La Commissione è stata in prima fila nel dettare l’agenda pubblica europea. Del resto, l’organo ha importanti competenze in materia di sanità pubblica e gestione delle crisi. Solo per fare un esempio, da un lato la Commissione è responsabile delle relazioni con l’OMS; dall’altro fa parte del meccanismo di risposta politica integrata alle crisi (IPCR) dell’UE, utilizzato per la prima volta nel 2015 per la crisi migratoria.

In realtà, la Commissione ha anticipato la dichiarazione dell’OMS, delineando le azioni che avrebbe dovuto intraprendere l’Unione per affrontare la crisi. Muovendosi in autonomia rispetto al Consiglio europeo, ha mobilitato risorse per affrontare l’emergenza, ha attivato meccanismi di protezione civile e reindirizzato i finanziamenti nella ricerca. 

L’approvvigionamento congiunto di vaccini e la creazione del fondo Next Generation sono avvenuti entrambi su iniziativa della Commissione, che ha spinto per rilanciare un ruolo proattivo del potere pubblico sui fronti sociale ed economico. 

La Commissione e la guerra in Ucraina 

Tra i momenti spartiacque di questo mandato, vi è anche l’invasione su larga scala dell’Ucraina da parte dell’esercito russo, iniziata nel febbraio 2022. Se nel campo della strategia e della sicurezza dell’UE, la Commissione ha avuto storicamente un ruolo debole, la guerra ha contribuito a quella che è stata definita come una vera e propria svolta geopolitica. 

Uno degli strumenti con cui l’UE ha reagito all’invasione – come già fatto nel 2014 – sono state le sanzioni rivolte alla Federazione russa.

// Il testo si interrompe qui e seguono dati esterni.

Definition handle_event (event : Z) : W X unit :=
  state ← get_part pi_state;
  match trans event state with
  | None => fun _ => Stop "outside the transition table"
  | Some t =>
    handle_action 3 (t_action t);;
    (if (t_next_state t <=? STATE_STOPPED) || (t_next_state t =? STATE_OPENED) then
       tm ← get_part pi_timeout_timer; timer_detach tm
     else mret tt);;
    mod_part (fun i => i <| pi_state := t_next_state t |>)
  end.

Definition lcp_tick_timeout : W X unit :=
  lock_pi;;
  mod_part (fun i => i <| pi_ident := u8 (pi_ident i - 1) |>);;
  c ← get_part pi_restart_counter;
  handle_event (if negb (c =? 0) then EVENT_TO_P else EVENT_TO_M);;
  unlock_pi.

(** ** Received options *)

(** [*p++ = opt; *p++ = optsz; memcpy(p, optbuf, optsz - 2); p += optsz - 2;] *)
Definition put_option (p opt optsz : Z) (buf : optbuf) : P Z :=
  wr8 p opt;;
  wr8 (p + 1) optsz;;
  match buf with
  | In_packet a => memcpy (p + 2) a (optsz - 2)
  | Local l => wr_bytes (p + 2) (take (Z.to_nat (optsz - 2)) (l ++ stack))
  end;;
  mret (p + 2 + (optsz - 2)).

Definition frame_rej (p reply_start opt optsz : Z) (buf : optbuf) : W X Z :=
  s ← get_part pi_parse_state;
  p ← (if s <? PPP_USAGE_REJ then
         mem_ (wr8 (reply_start - 4) CODE_CONF_REJ);;
         mod_part (fun i => i <| pi_parse_state := PPP_USAGE_REJ |>);;
         mret reply_start
       else mret p);
  mem_ (put_option p opt optsz buf).

Definition frame_nak (p reply_start opt optsz : Z) (buf : optbuf) : W X Z :=
  s ← get_part pi_parse_state;
  p ← (if s <? PPP_USAGE_NAK then
         mem_ (wr8 (reply_start - 4) CODE_CONF_NAK);;
         mod_part (fun i => i <| pi_parse_state := PPP_USAGE_NAK |>);;
         mret reply_start
       else mret p);
  s ← get_part pi_parse_state;
  if s <=? PPP_USAGE_NAK then mem_ (put_option p opt optsz buf) else mret p.

Definition frame_ack (p opt optsz : Z) (buf : optbuf) : W X Z :=
  s ← get_part pi_parse_state;
  if s <=? PPP_USAGE_ACK then mem_ (put_option p opt optsz buf) else mret p.

(** [(mru >= 64) || (mru <= 1500)] *)
Definition mru_acceptable (mru : Z) : bool := (64 <=? mru) || (mru <=? 1500).
(** [(accm & 0xff0f0f0f) == 0xff0f0f0f] *)
Definition accm_acceptable (accm : Z) : bool := Z.land accm 0xff0f0f0f =? 0xff0f0f0f.

Definition check_mru (p reply_start optsz buf : Z) : W X Z :=
  nak_mru ← get_part pi_mru;
  mru ← mem_ (rd16 buf);
  if (optsz =? 4) && mru_acceptable (hton16 mru) then
    p ← frame_ack p 0x01 optsz (In_packet buf);
    mod_part (fun i => i <| pi_mru := hton16 mru |>);;
    mret p
  else frame_nak p reply_start 0x01 optsz (Local (le16 (hton16 nak_mru))).

Definition check_accm (p reply_start optsz buf : Z) : W X Z :=
  accm ← mem_ (rd32 buf);
  if (optsz =? 6) && accm_acceptable (hton32 accm) then
    p ← frame_ack p 0x02 optsz (In_packet buf);
    mod_part (fun i => i <| pi_accm := hton32 accm |>);;
    mret p
  else frame_nak p reply_start 0x02 optsz (Local (le32 (hton32 0xff0f0f0f))).

(** The [switch] on the option. *)
Definition check_option (p reply_start opt optsz buf : Z) : W X Z :=
  if opt =? 0x01 then check_mru p reply_start optsz buf
  else if opt =? 0x02 then check_accm p reply_start optsz buf
  else frame_rej p reply_start opt optsz (In_packet buf).

(** The [while] loop; the result is the end of the reply.  Each pass takes two bytes
    or more off [sz]. *)
Fixpoint check_options (fuel : nat) (p reply_start buf sz : Z) : W X Z :=
  match fuel with
  | O => fun _ => Fuel
  | S fuel =>
    if 2 <=? sz then
      opt ← mem_ (rd8 buf);
      optsz ← mem_ (rd8 (buf + 1));
      if (sz <? optsz) || (optsz <? 2) then frame_rej p reply_start opt 2 (In_packet (buf + 2))
      else
        p ← check_option p reply_start opt optsz (buf + 2);
        check_options fuel p reply_start (buf + 2 + (optsz - 2)) (u16 (sz - optsz))
    else mret p
  end.

Definition lcp_check_request (buf sz id : Z) : W X unit :=
  mod_part (fun i => i <| pi_parse_state := PPP_USAGE_ACK |>);;
  nb ← get_part pi_send;
  p ← mem_ (rd32 (nb + Nb.network));
  mem_ (wr8 p CODE_CONF_ACK);;
  mem_ (wr8 (p + 1) id);;
  mem_ (wr8 (p + 2) 0);;
  mem_ (wr8 (p + 3) 4);;
  let reply_start := p + 4 in
  p ← check_options (S (Z.to_nat sz)) reply_start reply_start buf sz;
  mem_ (wr32 (nb + Nb.network_size) (4 + u16 (p - reply_start)));;
  n ← mem_ (rd32 (nb + Nb.network_size));
  mem_ (wr16 (reply_start - 2) (hton16 (u16 n))).

(** The loops over the options of an acknowledgement and of a rejection. *)
Fixpoint walk_options (fuel : nat) (body : Z -> Z -> Z -> W X unit) (buf sz : Z) : W X unit :=
  match fuel with
  | O => fun _ => Fuel
  | S fuel =>
    if 2 <=? sz then
      opt ← mem_ (rd8 buf);
      optsz ← mem_ (rd8 (buf + 1));
      if (sz <? optsz) || (optsz <? 2) then mret tt
      else
        body opt optsz (buf + 2);;
        walk_options fuel body (buf + 2 + (optsz - 2)) (u16 (sz - optsz))
    else mret tt
  end.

Di fronte all’escalation militare del 2022, la portata dell’azione è però notevolmente aumentata. La Commissione è stata determinante nel proporre i pacchetti, nonché nel coordinare l’azione politica a livello transatlantico con il maggiore alleato europeo, ovvero gli Stati Uniti. 

Parallelamente, la Commissione si è messa all’opera per uno sviluppo della sicurezza e della difesa. Uno dei capisaldi della visione è l’approvvigionamento congiunto in ambito militare, che ricalca il modello seguito per il Covid-19 in merito ai vaccini, oggi in cima alle priorità. La strategia europea per l’industria della difesa (EDIS) e il programma europeo per l’industria della difesa (EDIP), con cui la Commissione propone di acquistare congiuntamente gli armamenti e ampliarne la produzione, possono essere visti come un ulteriore passo avanti nel processo di integrazione. 

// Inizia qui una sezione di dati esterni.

(* ===== verification/Lcp.v ===== *)
(** * The LCP automaton: simulation, invariant, termination

    The control part of a PPP instance is its state, its phase, the restart counter
    and whether the restart timer runs.  [lcp_event] says what an event does to it;
    [handle_event] and the receive and timeout handlers of [Ppp.v] simulate it, for
    every packet and whatever the memory holds.  On the abstract side the invariant
    and the decrease of the counter are decided by evaluation. *)

From stdpp Require Import base list gmap fin_maps strings.
From Stdlib Require Import ZArith Lia.
From S2P Require Import Prelude Heap Membuf NetbufMem Ip Parts Oneshot PppTable Ppp.
Open Scope Z_scope.

(** ** The abstract automaton *)

Record lcp := Lcp_ {
  l_state : Z;
  l_phase : Z;
  l_counter : Z;
  l_timer : bool }.
#[export] Instance eta_lcp : Eta lcp := fun c => Lcp_ (l_state c) (l_phase c) (l_counter c) (l_timer c).

(** A request is sent and the timer restarted, while the counter lasts. *)
Definition lcp_request (c : lcp) : lcp :=
  if 0 <? l_counter c then c <| l_counter := l_counter c - 1 |> <| l_timer := true |> else c.

Definition lcp_irc (c : lcp) : lcp :=
  c <| l_counter := if l_phase c =? PHASE_TERMINATE then RESTART_MAX_TERMINATE else RESTART_MAX_CONFIGURE |>.

Definition lcp_basic (action : Z) (c : lcp) : lcp :=
  if action =? ACTION_TLU then c <| l_phase := PHASE_NETWORK |>
  else if action =? ACTION_TLD then c <| l_phase := PHASE_TERMINATE |>
  else if action =? ACTION_TLS then c <| l_phase := PHASE_ESTABLISH |>
  else if action =? ACTION_TLF then c <| l_phase := PHASE_DEAD |>
  else if action =? ACTION_IRC then lcp_irc c
  else if action =? ACTION_ZRC then c <| l_counter := 0 |> <| l_timer := true |>
  else if (action =? ACTION_SCR) || (action =? ACTION_STR) then lcp_request c
  else c.

(** The simple actions of an action, in their order. *)
Definition lcp_parts (action : Z) : list Z :=
  if action =? ACTION_TLD_SCR then [ACTION_TLD; ACTION_SCR]
  else if action =? ACTION_IRC_TLU then [ACTION_IRC; ACTION_TLU]
  else if action =? ACTION_IRC_SCR then [ACTION_IRC; ACTION_SCR]
  else if action =? ACTION_IRC_STR then [ACTION_IRC; ACTION_STR]
  else if action =? ACTION_SCA_TLU then [ACTION_SCA; ACTION_TLU]
  else if action =? ACTION_TLD_IRC_STR then [ACTION_TLD; ACTION_IRC; ACTION_STR]
  else if action =? ACTION_TLD_SCR_SCA then [ACTION_TLD; ACTION_SCR; ACTION_SCA]
  else if action =? ACTION_TLD_SCR_SCN then [ACTION_TLD; ACTION_SCR; ACTION_SCN]
  else if action =? ACTION_TLD_ZRC_STA then [ACTION_TLD; ACTION_ZRC; ACTION_STA]
  else if action =? ACTION_IRC_SCR_SCA then [ACTION_IRC; ACTION_SCR; ACTION_SCA]
  else if action =? ACTION_IRC_SCR_SCN then [ACTION_IRC; ACTION_SCR; ACTION_SCN]
  else [action].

Quale futuro per la Commissione?

La Commissione negli ultimi anni si è trovata sempre più al centro delle dinamiche dell’Unione, in prima linea nella risposta alle sfide che hanno attraversato i Paesi europei. L’organo esce da questo mandato con un ruolo sempre più ampio e, di riflesso, anche tante aspettative. 

In un’epoca di sfide transnazionali e globali, le cui pesanti conseguenze sono sempre di più sotto gli occhi di tutti, le istituzioni europee e così anche la futura Commissione avranno come primo compito quello di rinsaldare la fiducia tra autorità e cittadini. Portando avanti un processo di integrazione che, nato da una crisi, non ci si vuole più ritrovare.